Lemma not_checked_left_open p profile downloader uploaders :
  pipeline_ok p (Inv_Spec profile) (Inv_Spec downloader) ->
  Forall (fun u => uploader_accepted (Inv_Spec u)) uploaders ->
  not_checked p profile downloader uploaders <-> left_open p profile downloader uploaders.
Proof.
  intros Hok Hacc. pose proof (ok_volumes _ _ _ Hok) as Hv.
  assert (Forall (fun n => len n <= 54) (C_Name <$> upload_containers uploaders)) as Hlen.
  { unfold upload_containers. rewrite !Forall_fmap. eapply Forall_impl; [exact Hacc|].
    intros u Hu. by apply uploader_accepted_name. }
  split.
  - intros [Hs [Hup _] Hd Hvol Hm]. cbv zeta in Hvol. destruct Hvol as [(_ & Hown & Hnd)%NoDup_app Hcross].
    split; [done..| |done| |done].
    + intros n Hn [Hin|Hin]%elem_of_app; [by apply (Hown n)|]. revert Hin. apply Hcross, elem_of_app. by left.
    + intros n Hn Hin. apply (Hcross n); [apply elem_of_app; by right|]. apply elem_of_app. by right.
  - intros [Hs Hup Hd Hown Hnd Hcross Hm]. split; [done|done|done| |done]. cbv zeta. split.
    + apply NoDup_app. split; [apply own_volumes_distinct|]. split; [|done].
      intros n Hn Hin. apply (Hown n Hn), elem_of_app. by left.
    + intros n [Hn|Hn]%elem_of_app Hin.
      * apply (Hown n Hn), elem_of_app. by right.
      * apply elem_of_app in Hin as [Hin|Hin]; [by apply (Hv n)|by apply (Hcross n)].
Qed.

(** C37: when the webhooks have accepted a profile, a pipeline that found it, and
    the uploaders of the profile, and nothing was changed since, the pod made
    for the pipeline has a container that runs one of the user's scanners behind
    the sidecar, and it is well-formed exactly under the conditions of
    [left_open], none of which a webhook checks: that scanners have distinct
    names, and uploaders; that the name of the downloader leaves room for its
    prefix; that the volumes of the downloader are distinct and not those of an
    uploader; that no volume has a name of the pod's own; and that what is
    mounted exists. *)
Theorem accepted_pipeline_fits (prof : Profile) p :
  always (ValidateProfile prof) (fun tr out => out = None ->
  always (ValidatePipeline p) (fun tr' out' => out' = None ->
    forall r pod profile downloader uploaders pod',
      (found tr').1 = ([Inv_Spec profile], [Inv_Spec downloader]) -> Inv_Spec profile = Profile_Spec prof ->
      Inv_Spec <$> uploaders = uploader_specs tr -> Forall (fun u => uploader_accepted (Inv_Spec u)) uploaders ->
      populateScanPod r pod p profile downloader uploaders = Ok pod' ->
      time_is_zero (CreationTimestamp (Pod_Meta pod)) = true ->
      (exists c c', c ∈ included p profile /\ c' ∈ PS_Containers (Pod_Spec pod') /\ is_scanner_for p c c') /\
      (well_formed (Pod_Spec pod') <-> left_open p profile downloader uploaders))).
Proof.
  eapply always_impl; [apply accepted_profile_fits|]. intros tr out Hacc Hout.
  eapply always_impl; [apply ValidatePipeline_outcome|]. intros tr' out' [_ Hpipe] Hout'.
  intros r pod profile downloader uploaders pod' Hfound Hp Hu Hups Hpod Hnew.
  apply Hpipe in Hout' as (spec & down & sa & Hf & Hok). rewrite Hf in Hfound. injection Hfound as -> ->.
  split.
  - destruct (included p profile) as [|c cs] eqn:Ei; [by apply ok_scanners in Hok|].
    destruct (scannerContainers_lookup p profile 0 c) as (c' & Hc' & Hs); [unfold included in Ei; by rewrite Ei|].
    exists c, c'. split; [apply list_elem_of_here|]. split; [|exact (proj1 Hs)].
    rewrite (populateScanPod_fresh _ _ _ _ _ _ _ Hpod Hnew). unfold ApplyStandardOptions. rewrite ApplyOptionsToAll_app.
    apply elem_of_app. left. by eapply list_elem_of_lookup_2.
  - rewrite (populated_well_formed _ _ _ _ _ _ _ Hpod Hnew), (Hacc Hout p profile downloader uploaders Hp Hu).
    by apply not_checked_left_open.
Qed.
End pod.

(** ** Concrete pipelines *)

Module PipelineWebhook_example.
Import ScanPod.Example PodShape.PodShape_example.
#[local] Existing Instance ScanPod.Example.controller_util.
#[local] Existing Instance ScanPod.Example.range.

(** The answers to the calls of the two webhooks. *)
Definition prof : Profile := mkProfile (meta_named "default" "ns") (Inv_Spec profile).
Definition down (volumes : list string) : Downloader := mkDownloader (meta_named "git" "ns") (git "git" volumes).
Definition s3 : Uploader := mkUploader (meta_named "s3" "ns") (Inv_Spec uploader).
Definition profile_calls : list Event :=
  [event (Get KUploader (mkObjectKey "ns" "s3")) (Ok s3)].
Definition pipeline_calls (volumes : list string) : list Event :=
  [event (Get KProfile (mkObjectKey "ns" "default")) (Ok prof);
   event (Get KDownloader (mkObjectKey "ns" "git")) (Ok (down volumes));
   event (Get KServiceAccount (mkObjectKey "ns" "runner")) (Ok (mkServiceAccount (meta_named "runner" "ns") ""))].

Lemma profile_accepted : path (ValidateProfile prof) profile_calls None.
Proof. by repeat eexists. Qed.
Lemma pipeline_accepted volumes : volumes = [] \/ volumes = ["cache"] ->
  path (ValidatePipeline pipeline) (pipeline_calls volumes) None.
Proof. intros [-> | ->]; by repeat eexists. Qed.

Definition downloader_with (volumes : list string) : Invocation DownloaderSpec :=
  mkInvocation (git "git" volumes) [] (meta_named "git" "ns").

(** The witnesses: the pipeline of the example is accepted, and its pod is
    well-formed. *)
Lemma ValidatePipeline_accepts_witness : pipeline_ok pipeline (Inv_Spec profile) (git "git" []).
Proof.
  pose proof (ValidatePipeline_accepts pipeline) as Hall. rewrite always_path in Hall.
  destruct (Hall _ _ (pipeline_accepted [] (or_introl eq_refl))) as [_ [Hacc _]].
  destruct (Hacc eq_refl) as (p & d & sa & Hf & Hok). vm_compute in Hf. injection Hf as <- <- <-. exact Hok.
Defined.

Lemma example_ok : pipeline_ok pipeline (Inv_Spec profile) (git "git" []).
Proof.
  split; [by vm_compute|split; apply Forall_forall; by_computation|split; apply Forall_forall; by_computation|done|].
  apply Forall_forall. by_computation.
Qed.

Definition example_pod : Pod :=
  match populateScanPod reconciler new_pod pipeline profile (downloader_with []) [uploader] with
  | Ok pod => pod
  | Err _ => new_pod
  end.

Lemma accepted_pipeline_fits_witness :
  (exists c', c' ∈ PS_Containers (Pod_Spec example_pod) /\ has_prefix (C_Name c') scanContainerPrefix = true) /\
  well_formed (Pod_Spec example_pod).
Proof.
  pose proof (accepted_pipeline_fits prof pipeline) as Hall. rewrite always_path in Hall.
  specialize (Hall _ _ profile_accepted eq_refl). rewrite always_path in Hall.
  destruct (Hall _ _ (pipeline_accepted [] (or_introl eq_refl)) eq_refl reconciler new_pod profile (downloader_with []) [uploader]
    example_pod) as [(c & c' & _ & Hin & Hs) Hfit].
  - vm_compute. reflexivity.
  - reflexivity.
  - reflexivity.
  - constructor; [|constructor]. left. exists s3. split; [reflexivity|]. by vm_compute.
  - vm_compute. reflexivity.
  - reflexivity.
  - split; [|apply Hfit; split; try by_computation].
    + exists c'. split; [exact Hin|]. rewrite (proj1 Hs). by destruct (C_Name c).
    + apply Forall_forall. by_computation.
    + intros n Hn _. by apply elem_of_nil in Hn.
Defined.

(** A downloader and an uploader with a volume of one name: every webhook
    accepts, and the pod is rejected. *)
Lemma accepted_shared_volume :
  path (ValidateProfile prof) profile_calls None /\
  path (ValidatePipeline pipeline) (pipeline_calls ["cache"]) None /\
  ~ NoDup (volume_names profile (downloader_with ["cache"]) [uploader]).
Proof.
  split; [apply profile_accepted|]. split; [apply pipeline_accepted; by right|].
  apply (bool_decide_unpack _). vm_compute. exact I.
Qed.
End PipelineWebhook_example.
—————
Task instructions: Of the entries above, repeat exactly the lines from the line with "(well_formed (Pod_Spec pod')" through the line with "eapply always_impl; [apply ValidatePipeline_outcome|].", both of them included.

Final answer:
      (well_formed (Pod_Spec pod') <-> left_open p profile downloader uploaders))).
Proof.
  eapply always_impl; [apply accepted_profile_fits|]. intros tr out Hacc Hout.
  eapply always_impl; [apply ValidatePipeline_outcome|]. intros tr' out' [_ Hpipe] Hout'.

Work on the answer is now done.